Deadline reports that Fox Searchlight has closed a deal to develop Ailey’s life story and work into a movie, with full support from the Ailey organization, which owns the rights to all of his choreography. The producers will also be working with Artistic Director Robert Battle and Artistic Director Emerita Judith Jamison on the film, and have secured the rights to the 1998 biography, Jennifer Dunning’s Alvin Ailey: A Life in Dance—a doorstopper of a book that serves as a lovely companion to Ailey’s autobiography, Revelations.

As a choreographer, Ailey’s best-known works are stirring meditations on the black experience in America and of the human body. “Revelations” is a show-stopper, and, in Ailey’s own words, is a tribute to his “blood memories” of his childhood in the Baptist church.

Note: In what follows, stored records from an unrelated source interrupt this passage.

(** ** Buckets *)

Lemma get_bucket_ok c C U lk out p :
  cache_ok c C U lk out →
  ∃ k, m_buckets c !! hash c p = Some k ∧ bucket_ok c lk (hash c p) k ∧
    find_item p (head k) = lookup_page c p ∧
    ∀ B (f : bucket → M PageCache B), (get_bucket p ≫= f) c = f k c.
Proof.
  intros Hok. destruct (ok_bucket _ _ _ _ _ Hok (hash c p)) as (k & Hk & Hb).
  { apply hash_range, Hok. }
  exists k. split_and!; [done|done| |].
  - unfold lookup_page. by rewrite Hk.
  - intros B f. unfold get_bucket. mrun. by rewrite Hk.
Qed.

(** Replacing the lock bytes. *)
Lemma relock_ok c C U lk lk' out p k w :
  cache_ok c C U lk out → m_buckets c !! hash c p = Some k →
  w = held c lk' (hash c p) → (∀ b, b ≠ hash c p → held c lk' b = held c lk b) →
  cache_ok (set_buckets (<[hash c p := mkBucket (head k) w]>) c) C U lk' out.
Proof.
  intros [Hh Hb Hf Hc Hu Hq] Hk Hw Hne. constructor; [done| | |done..].
  - intros b Hbr. destruct (Hb b Hbr) as (kb & Hkb & Hnd & Hit & Hl). simpl in *.
    destruct (decide (hash c p = b)) as [<-|Hpb].
    + rewrite lookup_insert_eq. eexists. split; [done|]. rewrite Hk in Hkb. injection Hkb as ->.
      split_and!; done.
    + rewrite lookup_insert_ne by done. exists kb. split; [done|].
      split_and!; [done..|]. by rewrite Hl, <- (Hne b) by done.
  - intros q. rewrite Hf. unfold lookup_page. simpl.
    change (hash (set_buckets _ c) q) with (hash c q).
    destruct (decide (hash c p = hash c q)) as [E|E].
    + by rewrite <- E, lookup_insert_eq, Hk.
    + by rewrite lookup_insert_ne.
Qed.

Lemma lock_ok c C U out p :
  cache_ok c C U None out →
  ∃ c', (∀ B (f : unit → M PageCache B), (on_bucket_lock p spin_lock_uchar ≫= f) c = f tt c') ∧
    cache_ok c' C U (Some p) out ∧ same_refs c c'.
Proof.
  intros Hok. destruct (get_bucket_ok c C U None out p Hok) as (k & Hk & (_ & _ & Hl) & _ & Hrun).
  eexists. split.
  - intros B f. unfold on_bucket_lock. rewrite bind_assoc, Hrun.
    unfold spin_lock_uchar. rewrite Hl. simpl. reflexivity.
  - split; [|done]. eapply relock_ok; [done|done| |]; simpl.
    + by rewrite decide_True.
    + intros b Hb. by rewrite decide_False.
Qed.

Lemma unlock_ok c C U out p :
  cache_ok c C U (Some p) out →
  ∃ c', (∀ B (f : unit → M PageCache B), (on_bucket_lock p spin_unlock_uchar ≫= f) c = f tt c') ∧
    on_bucket_lock p spin_unlock_uchar c = Ok (tt, c') ∧
    cache_ok c' C U None out ∧ same_refs c c'.
Proof.
  intros Hok. destruct (get_bucket_ok c C U (Some p) out p Hok) as (k & Hk & _ & _ & Hrun).
  eexists. split_and!.
  - intros B f. unfold on_bucket_lock. rewrite bind_assoc, Hrun. simpl. reflexivity.
  - unfold on_bucket_lock. by rewrite Hrun.
  - eapply relock_ok; [done|done|done|]. intros b Hb. simpl. by rewrite decide_False.
  - done.
Qed.

(** Changes to the references do not concern the table. *)
Lemma refs_ok f c C U lk out : cache_ok c C U lk out → cache_ok (set_refs f c) C U lk out.
Proof. intros [Hh Hb Hf Hc Hu Hq]. by constructor. Qed.

(** ** References *)

Definition ref_of (c : PageCache) (p : Z) : Z := default 0 (m_ref_count c !! p).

Please also consider “Cry,” a three-part solo ballet originally choreographed as a present for his mother’s birthday in 1971, and danced originally by the electric Judith Jamison, who said of the work:

“…it was a birthday present for Alvin’s mother. You see, she was coming from Texas to see her son’s company and Alvin knew she’d be celebrating a birthday in New York. In those days, none of us could shop at Tiffany or Bloomingdales, so Alvin decided the nicest present he could give his mother was a ballet. We went into the studio…and began moving to the music…and in a few days…Alvin made an enduring work of art….Cheering audiences still have Alvin’s birthday present to his mother.”

Here’s Donna Wood, dancing this piece in 1982.

Robert Battle, current artistic director of the Ailey company, is making the kind of work that references Ailey’s original vision—inspired by Katherine Dunham and Lester Horton, but not mired in the past.

It’s not yet clear how the life and work of Ailey will be brought to life on screen, but the fact that Battle and Jamison are on board and that the original choreography is available for use gives me hope that, in the hands of the right director, they will do justice to Ailey’s legacy.